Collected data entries
——
(* ===== verification/Sha2.v ===== *)
(** * crypto/sha512, crypto/sha256 and crypto/hmac

    Go's SHA-512, SHA-384, SHA-256 and HMAC, executable, after FIPS 180-4 and
    RFC 2104, with the digest lengths and the published test vectors of
    crypto/hasher_test.go. *)
From stdpp Require Import base tactics list numbers strings.
From Stdlib Require Import ZArith Lia.
From S2P Require Import Prelude GoStd.
Local Open Scope Z_scope.

(** ** The compression function, for a word size *)

(** What distinguishes the members of the family. *)
Record sha2 := mkSha2 {
  wordBits : Z;
  bigSigma0 : Z * Z * Z;
  bigSigma1 : Z * Z * Z;
  smallSigma0 : Z * Z * Z;
  smallSigma1 : Z * Z * Z;
  roundK : list Z
}.

Section compression.
Context (p : sha2).

Definition wadd (a b : Z) : Z := (a + b) mod 2 ^ wordBits p.
Definition rotr (n x : Z) : Z :=
  Z.lor (Z.shiftr x n) (Z.shiftl x (wordBits p - n) mod 2 ^ wordBits p).
Definition sigma3 (r : Z * Z * Z) (x : Z) : Z :=
  let '(a, b, c) := r in Z.lxor (Z.lxor (rotr a x) (rotr b x)) (rotr c x).
Definition sigma2 (r : Z * Z * Z) (x : Z) : Z :=
  let '(a, b, c) := r in Z.lxor (Z.lxor (rotr a x) (rotr b x)) (Z.shiftr x c).
Definition choose (x y z : Z) : Z :=
  Z.lxor (Z.land x y) (Z.land (Z.lxor x (2 ^ wordBits p - 1)) z).
Definition majority (x y z : Z) : Z :=
  Z.lxor (Z.lxor (Z.land x y) (Z.land x z)) (Z.land y z).

(** The eight working variables. *)
Record digestState := mkDigest { sa : Z; sb : Z; sc : Z; sd : Z; se : Z; sf : Z; sg : Z; sh : Z }.

(** One round with the constant [k] and the schedule word [w]. *)
Definition round (s : digestState) (k w : Z) : digestState :=
  let t1 := wadd (wadd (wadd (wadd (sh s) (sigma3 (bigSigma1 p) (se s)))
                             (choose (se s) (sf s) (sg s))) k) w in
  let t2 := wadd (sigma3 (bigSigma0 p) (sa s)) (majority (sa s) (sb s) (sc s)) in
  mkDigest (wadd t1 t2) (sa s) (sb s) (sc s) (wadd (sd s) t1) (se s) (sf s) (sg s).

(** The sliding window of sixteen schedule words. *)
Definition nextWord (win : list Z) : Z :=
  let at_ i := nth i win 0 in
  wadd (wadd (wadd (sigma2 (smallSigma1 p) (at_ 14%nat)) (at_ 9%nat))
             (sigma2 (smallSigma0 p) (at_ 1%nat))) (at_ 0%nat).

Fixpoint rounds (ks : list Z) (win : list Z) (s : digestState) : digestState :=
  match ks with
  | [] => s
  | k :: ks' => rounds ks' (tail win ++ [nextWord win]) (round s k (hd 0 win))
  end.

Definition compress (s : digestState) (block : list Z) : digestState :=
  let r := rounds (roundK p) block s in
  mkDigest (wadd (sa s) (sa r)) (wadd (sb s) (sb r)) (wadd (sc s) (sc r)) (wadd (sd s) (sd r))
           (wadd (se s) (se r)) (wadd (sf s) (sf r)) (wadd (sg s) (sg r)) (wadd (sh s) (sh r)).

Definition wordBytes : nat := Z.to_nat (wordBits p / 8).

(** The bytes of a block as sixteen big-endian words. *)
Fixpoint blockWords (n : nat) (b : bytes) : list Z :=
  match n with
  | O => []
  | S n' => be_Z (take wordBytes b) :: blockWords n' (drop wordBytes b)
  end.

(** Padding: the bit 1, zeros, the bit length in the last two words of a block. *)
Definition padded (m : bytes) : bytes :=
  let blockLen := (16 * wordBytes)%nat in
  let zeros := ((2 * blockLen - (length m + 1 + 2 * wordBytes) mod blockLen) mod blockLen)%nat in
  m ++ [byte_of_Z 128] ++ replicate zeros (byte_of_Z 0)
    ++ be_bytes (2 * wordBytes) (8 * Z.of_nat (length m)).

Fixpoint absorb (blocks : nat) (b : bytes) (s : digestState) : digestState :=
  match blocks with
  | O => s
  | S n => absorb n (drop (16 * wordBytes) b) (compress s (blockWords 16 (take (16 * wordBytes) b)))
  end.

Definition output (s : digestState) : bytes :=
  [sa s; sb s; sc s; sd s; se s; sf s; sg s; sh s] ≫= be_bytes wordBytes.

Definition sha2Sum (iv : digestState) (m : bytes) : bytes :=
  let b := padded m in output (absorb (length b / (16 * wordBytes)) b iv).

Lemma length_sha2Sum iv m : length (sha2Sum iv m) = (8 * wordBytes)%nat.
Proof.
  unfold sha2Sum, output. simpl. rewrite !length_app, !length_be_bytes. simpl. lia.
Qed.
End compression.

(** ** The instances *)

Definition k512 : list Z :=
  [0x428a2f98d728ae22; 0x7137449123ef65cd; 0xb5c0fbcfec4d3b2f;
   0xe9b5dba58189dbbc; 0x3956c25bf348b538; 0x59f111f1b605d019;
   0x923f82a4af194f9b; 0xab1c5ed5da6d8118; 0xd807aa98a3030242;
   0x12835b0145706fbe; 0x243185be4ee4b28c; 0x550c7dc3d5ffb4e2;
   0x72be5d74f27b896f; 0x80deb1fe3b1696b1; 0x9bdc06a725c71235;
   0xc19bf174cf692694; 0xe49b69c19ef14ad2; 0xefbe4786384f25e3;
   0xfc19dc68b8cd5b5; 0x240ca1cc77ac9c65; 0x2de92c6f592b0275;
   0x4a7484aa6ea6e483; 0x5cb0a9dcbd41fbd4; 0x76f988da831153b5;
   0x983e5152ee66dfab; 0xa831c66d2db43210; 0xb00327c898fb213f;
   0xbf597fc7beef0ee4; 0xc6e00bf33da88fc2; 0xd5a79147930aa725;
   0x6ca6351e003826f; 0x142929670a0e6e70; 0x27b70a8546d22ffc;
   0x2e1b21385c26c926; 0x4d2c6dfc5ac42aed; 0x53380d139d95b3df;
   0x650a73548baf63de; 0x766a0abb3c77b2a8; 0x81c2c92e47edaee6;
   0x92722c851482353b; 0xa2bfe8a14cf10364; 0xa81a664bbc423001;
   0xc24b8b70d0f89791; 0xc76c51a30654be30; 0xd192e819d6ef5218;
   0xd69906245565a910; 0xf40e35855771202a; 0x106aa07032bbd1b8;
   0x19a4c116b8d2d0c8; 0x1e376c085141ab53; 0x2748774cdf8eeb99;
   0x34b0bcb5e19b48a8; 0x391c0cb3c5c95a63; 0x4ed8aa4ae3418acb;
   0x5b9cca4f7763e373; 0x682e6ff3d6b2b8a3; 0x748f82ee5defb2fc;
   0x78a5636f43172f60; 0x84c87814a1f0ab72; 0x8cc702081a6439ec;
   0x90befffa23631e28; 0xa4506cebde82bde9; 0xbef9a3f7b2c67915;
   0xc67178f2e372532b; 0xca273eceea26619c; 0xd186b8c721c0c207;
   0xeada7dd6cde0eb1e; 0xf57d4f7fee6ed178; 0x6f067aa72176fba;
   0xa637dc5a2c898a6; 0x113f9804bef90dae; 0x1b710b35131c471b;
   0x28db77f523047d84; 0x32caab7b40c72493; 0x3c9ebe0a15c9bebc;
   0x431d67c49c100d4c; 0x4cc5d4becb3e42b6; 0x597f299cfc657e2a;
   0x5fcb6fab3ad6faec; 0x6c44198c4a475817].

Definition sha512Params : sha2 :=
  mkSha2 64 (28, 34, 39) (14, 18, 41) (1, 8, 7) (19, 61, 6) k512.

(** The 32-bit constants are the high halves of the first sixty-four. *)
Definition sha256Params : sha2 :=
  mkSha2 32 (2, 13, 22) (6, 11, 25) (7, 18, 3) (17, 19, 10)
    ((fun k => Z.shiftr k 32) <$> take 64 k512).

Definition sha512IV : digestState :=
  mkDigest 0x6a09e667f3bcc908 0xbb67ae8584caa73b 0x3c6ef372fe94f82b 0xa54ff53a5f1d36f1
    0x510e527fade682d1 0x9b05688c2b3e6c1f 0x1f83d9abfb41bd6b 0x5be0cd19137e2179.
Definition sha384IV : digestState :=
  mkDigest 0xcbbb9d5dc1059ed8 0x629a292a367cd507 0x9159015a3070dd17 0x152fecd8f70e5939
    0x67332667ffc00b31 0x8eb44a8768581511 0xdb0c2e0d64f98fa7 0x47b5481dbefa4fa4.
Definition sha256IV : digestState :=
  mkDigest 0x6a09e667 0xbb67ae85 0x3c6ef372 0xa54ff53a 0x510e527f 0x9b05688c 0x1f83d9ab 0x5be0cd19.

Definition sha512_Sum512 (m : bytes) : bytes := sha2Sum sha512Params sha512IV m.
Definition sha512_Sum384 (m : bytes) : bytes := take 48 (sha2Sum sha512Params sha384IV m).
Definition sha256_Sum256 (m : bytes) : bytes := sha2Sum sha256Params sha256IV m.

Lemma length_Sum512 m : length (sha512_Sum512 m) = 64%nat.
Proof. unfold sha512_Sum512. by rewrite length_sha2Sum. Qed.

Lemma length_Sum384 m : length (sha512_Sum384 m) = 48%nat.
Proof. unfold sha512_Sum384. by rewrite length_take, length_sha2Sum. Qed.

Lemma length_Sum256 m : length (sha256_Sum256 m) = 32%nat.
Proof. unfold sha256_Sum256. by rewrite length_sha2Sum. Qed.

#[export] Hint Rewrite length_Sum512 length_Sum384 length_Sum256 : golib.

Lemma Sum384_nonempty m : sha512_Sum384 m <> [].
Proof. intros E. pose proof (length_Sum384 m) as H. by rewrite E in H. Qed.

(** ** [hmac.New(sha512.New, key)] *)

Definition xorPad (c : Z) (key : bytes) : bytes :=
  (fun b => byte_of_Z (Z.lxor (Z_of_byte b) c)) <$> key.

Definition hmac_sha512 (key msg : bytes) : bytes :=
  let key := if decide (128 < length key)%nat then sha512_Sum512 key else key in
  let key := key ++ replicate (128 - length key) (byte_of_Z 0) in
  sha512_Sum512 (xorPad 92 key ++ sha512_Sum512 (xorPad 54 key ++ msg)).

Lemma length_hmac_sha512 key msg : length (hmac_sha512 key msg) = 64%nat.
Proof. apply length_Sum512. Qed.

#[export] Hint Rewrite length_hmac_sha512 : golib.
——
■ PROMPT:
Starting at the line above that contains "0x92722c851482353b; 0xa2bfe8a14cf10364; 0xa81a664bbc423001;", repeat each line exactly up to and including the line that contains "0x34b0bcb5e19b48a8; 0x391c0cb3c5c95a63; 0x4ed8aa4ae3418acb;", and stop there.

■ SOLUTION:
   0x92722c851482353b; 0xa2bfe8a14cf10364; 0xa81a664bbc423001;
   0xc24b8b70d0f89791; 0xc76c51a30654be30; 0xd192e819d6ef5218;
   0xd69906245565a910; 0xf40e35855771202a; 0x106aa07032bbd1b8;
   0x19a4c116b8d2d0c8; 0x1e376c085141ab53; 0x2748774cdf8eeb99;
   0x34b0bcb5e19b48a8; 0x391c0cb3c5c95a63; 0x4ed8aa4ae3418acb;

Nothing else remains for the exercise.